• GIVEN INFORMATION:
(** X1.  The automatic restarts never restart capture.  The closure armed
    by [onend] (100 ms) and the one armed by [onerror] (1000 ms) call
    [startListening] only when [isListening] is set, and [startListening]
    returns at once when [isListening] is set: in every state each closure
    leaves the state as it is.  So when the engine ends on its own during
    listening, the flag stays set, the engine stays idle, and ten seconds
    later no capture attempt has been made. *)
Theorem automatic_restart_never_restarts (s : State) :
  run_callback CbEndRestart s = Ok tt s /\
  run_callback CbErrorRestart s = Ok tt s /\
  exists s', play 20 [Deliver RecOnEnd; Elapse 10000] session_listening = Some s' /\
    isListening (vars s') = true /\ recState (recog s') = RecIdle /\
    attempts s' = attempts session_listening.
Proof.
  split; [apply restart_closure_inert; now right|].
  split; [apply restart_closure_inert; now left|].
  eexists. split; [vm_compute; reflexivity|].
  vm_compute. repeat split.
Qed.

(** X2.  In every state reachable from the loaded page, by events and by
    the passing of time, the timer queue is well formed, and at most one
    silence deadline is pending: the one whose handle [silenceTimer]
    holds. *)
Theorem one_silence_deadline_at_most (supported : bool) (fuel : nat)
    (steps : list Step) (es : list Event) :
  deadline_inv (run es (loaded supported)) /\
  List.length (silence_pending (run es (loaded supported))) <= 1 /\
  match play fuel steps (loaded supported) with
  | Some s => deadline_inv s /\ List.length (silence_pending s) <= 1
  | None => True
  end.
Proof.
  pose proof (run_deadline_inv es _ (loaded_deadline_inv supported)) as H.
  split; [exact H|]. split; [exact (queue_one_silence _ _ _ H)|].
  destruct (play fuel steps (loaded supported)) as [s|] eqn:E; [|exact I].
  pose proof (play_deadline_inv _ _ _ _ (loaded_deadline_inv supported) E) as H'.
  split; [exact H'|exact (queue_one_silence _ _ _ H')].
Qed.

(** X3.  When the silence deadline expires with a non-empty trimmed
    transcript and a conversation in place, exactly one request is issued,
    carrying the conversation identifier and the trimmed transcript; the
    text is shown as the user's message, and no resume timer is armed. *)
Theorem silence_submits_trimmed_transcript (t : Timer) (s : State) :
  cb t = CbSilence -> period t = None ->
  trim (finalTranscript (vars s)) <> [] ->
  truthy (conversationId (vars s)) = true ->
  let s' := fire t s in
  let message := trim (finalTranscript (vars s)) in
  requests (net s') =
    requests (net s) ++ [ReqSend (conversationId (vars s)) message] /\
  pending (net s') = pending (net s) ++ [(nextReq (net s), KSend)] /\
  chat (page s') = chat (page s) ++ [(VStr message, true)] /\
  nextTid (clock s') = nextTid (clock s) /\
  thins (timers (clock s)) (timers (clock s')).
Proof.
  intros Hc Hp Hne Hcid. destruct_state s.
  exec in Hne. exec in Hcid.
  destruct t as [t_id t_due t_cb t_per]. exec in Hc. exec in Hp. subst.
  exec. destruct (trim v_ft) as [|c rest] eqn:Et; [congruence|].
  destruct v_rec; [destruct v_st|]; exec; cbn [is_empty]; exec;
    rewrite Hcid; exec; repeat split;
    repeat first [apply thins_refl | apply thins_cancel].
Qed.

Lemma silence_submits_trimmed_transcript_witness :
  let t := {| tid := 3; due := 5500; cb := CbSilence; period := None |} in
  let s := handle (RecOnResult hello_final) session_listening in
  In t (timers (clock s)) /\
  requests (net (fire t s)) = [ReqStart; ReqSend (VStr (lit "c1")) (lit "Hello")].
Proof.
  intros t s. split; [vm_compute; auto|].
  apply (silence_submits_trimmed_transcript t s); try reflexivity.
  vm_compute. discriminate.
Defined.

(* ================================================================== *)
(** ** Voice selection (lines 141-160) *)

Lemma starts_with_spec (s p : JSString) :
  starts_with s p = true <-> exists b, s = p ++ b.
Proof.
  revert s. induction p as [|x p IH]; intros s; simpl.
  - split; [intros _; now exists s|intros _; now destruct s].
  - destruct s as [|y s]; simpl.
    + split; [discriminate|intros [b H]; discriminate].
    + rewrite andb_true_iff, N.eqb_eq, IH. split.
      * intros [-> [b ->]]. now exists b.
      * intros [b H]. injection H as -> ->. split; [reflexivity|now exists b].
Qed.

Lemma includes_spec (s p : JSString) :
  includes s p = true <-> exists a b, s = a ++ p ++ b.
Proof.
  induction s as [|c s IH].
  - cbn [includes]. rewrite orb_false_r, starts_with_spec. split.
    + intros [b H]. now exists [], b.
    + intros (a & b & H). destruct a; simpl in H.
      * now exists b.
      * discriminate.
  - cbn [includes]. rewrite orb_true_iff, starts_with_spec, IH. split.
    + intros [[b H]|(a & b & H)].
      * now exists [], b.
      * exists (c :: a), b. simpl. now rewrite H.
    + intros (a & b & H). destruct a as [|x a]; simpl in H.
      * left. now exists b.
      * right. injection H as -> ->. now exists a, b.
Qed.

(** A string that includes a text includes every part of that text. *)
Lemma includes_part (s a p b : JSString) :
  includes s (a ++ p ++ b) = true -> includes s p = true.
Proof.
  rewrite !includes_spec. intros (x & y & ->).
  exists (x ++ a), (b ++ y). now rewrite <- !app_assoc.
Qed.

Lemma find_none_impl (p q : Voice -> bool) (voices : list Voice) :
  (forall v, q v = true -> p v = true) ->
  find p voices = None -> find q voices = None.
Proof.
  intros H. induction voices as [|v l IH]; simpl; [reflexivity|].
  destruct (p v) eqn:Ep; [discriminate|].
  destruct (q v) eqn:Eq; [|exact IH].
  rewrite (H v Eq) in Ep. discriminate.
Qed.

Lemma find_ext_in (f g : Voice -> bool) (l : list Voice) :
  (forall x, In x l -> f x = g x) -> find f l = find g l.
Proof.
  induction l as [|x l IH]; simpl; intros H; [reflexivity|].
  rewrite (H x (or_introl eq_refl)), IH; [reflexivity|].
  intros y Hy. apply H. now right.
Qed.

Lemma first_found_rank (ps : list (Voice -> bool)) (voices : list Voice) :
  match first_found ps voices with
  | Some v =>
      In v voices /\ rank ps v < List.length ps /\
      (forall v', In v' voices -> rank ps v <= rank ps v') /\
      find (fun x => rank ps x =? rank ps v) voices = Some v
  | None => forall v', In v' voices -> rank ps v' = List.length ps
  end.
Proof.
  induction ps as [|p ps IH]; cbn [first_found fold_right rank List.length].
  - reflexivity.
  - fold (first_found ps voices).
    destruct (find p voices) as [v|] eqn:E; cbn [or_else].
    + pose proof (find_some _ _ E) as [Hin Hp]. rewrite Hp.
      split; [exact Hin|]. split; [lia|]. split; [intros; lia|].
      rewrite <- E. apply find_ext_in. intros x _. now destruct (p x).
    + pose proof (find_none _ _ E) as Hnone.
      destruct (first_found ps voices) as [v|].
      * destruct IH as (Hin & Hlt & Hmin & Hfirst).
        rewrite (Hnone v Hin).
        split; [exact Hin|]. split; [lia|]. split.
        -- intros v' Hv'. rewrite (Hnone v' Hv'). specialize (Hmin v' Hv'). lia.
        -- rewrite <- Hfirst. apply find_ext_in. intros x Hx.
           now rewrite (Hnone x Hx).
      * intros v' Hv'. rewrite (Hnone v' Hv'). now rewrite (IH v' Hv').
Qed.

Lemma loadVoices_first_found (lower : JSString -> JSString)
    (voices : list Voice) :
  selectedVoice (loadVoices lower voices) =
  or_else (first_found (preferences lower) voices) (hd_error voices).
Proof.
  unfold loadVoices, first_found, preferences. cbn [selectedVoice fold_right].
  repeat match goal with
  | |- context [find ?p voices] =>
      destruct (find p voices); cbn [or_else]; [reflexivity|]
  end. reflexivity.
Qed.

(** With three voices installed, none of them named in the first six
    clauses, the one whose name includes "Zira" is selected. *)
Example loadVoices_installed :
  selectedVoice (loadVoices ascii_lower installed_voices) =
  Some {| vname := lit "Microsoft Zira Desktop"; vlang := lit "en-US" |}.
Proof. reflexivity. Qed.

(** X4.  [loadVoices] selects by preference first and by position second:
    the selected voice is an installed one, no installed voice satisfies an
    earlier clause than it does, and it is the first in the list among those
    that satisfy the same clause; a voice that satisfies no clause is
    selected only when none does, and then it is the first of the list.
    Nothing is selected only when no voice is installed.  Whatever the
    list, [voicesReady] is set. *)
Theorem selected_voice_is_best_ranked (lower : JSString -> JSString)
    (voices : list Voice) :
  voicesReady (loadVoices lower voices) = true /\
  match selectedVoice (loadVoices lower voices) with
  | Some v =>
      In v voices /\
      (forall v', In v' voices ->
         rank (preferences lower) v <= rank (preferences lower) v') /\
      find (fun x => rank (preferences lower) x =? rank (preferences lower) v)
           voices = Some v
  | None => voices = []
  end.
Proof.
  split; [reflexivity|].
  rewrite loadVoices_first_found.
  pose proof (first_found_rank (preferences lower) voices) as H.
  destruct (first_found (preferences lower) voices) as [v|]; cbn [or_else].
  - tauto.
  - destruct voices as [|x l]; cbn [hd_error]; [reflexivity|].
    split; [now left|]. split.
    + intros v' Hv'. rewrite (H v' Hv'), (H x (or_introl eq_refl)). lia.
    + cbn [find]. now rewrite Nat.eqb_refl.
Qed.

(** X5.  The clause of line 152 never decides the selection: a name that
    includes "Microsoft Zira" includes "Zira", so the clause of line 151
    has already found a voice whenever that of line 152 would.  Deleting
    line 152 changes nothing, for every list of voices and whatever
    [toLowerCase] does. *)
Theorem line_152_never_decides (lower : JSString -> JSString)
    (voices : list Voice) :
  loadVoices lower voices = loadVoices_without_line_152 lower voices.
Proof.
  unfold loadVoices, loadVoices_without_line_152. f_equal.
  repeat match goal with
  | |- or_else ?a _ = or_else ?a _ => destruct a eqn:?; [reflexivity|cbn [or_else]]
  end.
  rewrite (find_none_impl (fun v => includes (vname v) (lit "Zira"))
                          (fun v => includes (vname v) (lit "Microsoft Zira")));
    [reflexivity| |assumption].
  intros v H. apply (includes_part _ (lit "Microsoft ") (lit "Zira") []). exact H.
Qed.

(* ================================================================== *)
(** ** The countdown display (lines 258-261) *)

Lemma str_eqb_eq (a b : JSString) : str_eqb a b = true -> a = b.
Proof.
  revert b. induction a as [|x a IH]; intros [|y b]; simpl; try discriminate.
  - reflexivity.
  - rewrite andb_true_iff, N.eqb_eq. intros [-> H]. now rewrite (IH b H).
Qed.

• WHAT IS NEEDED: Taking the entries from their first line through the line with "returns at once", inclusive, restate each line word for word and give nothing else.

• RESULT:
(** X1.  The automatic restarts never restart capture.  The closure armed
    by [onend] (100 ms) and the one armed by [onerror] (1000 ms) call
    [startListening] only when [isListening] is set, and [startListening]
    returns at once when [isListening] is set: in every state each closure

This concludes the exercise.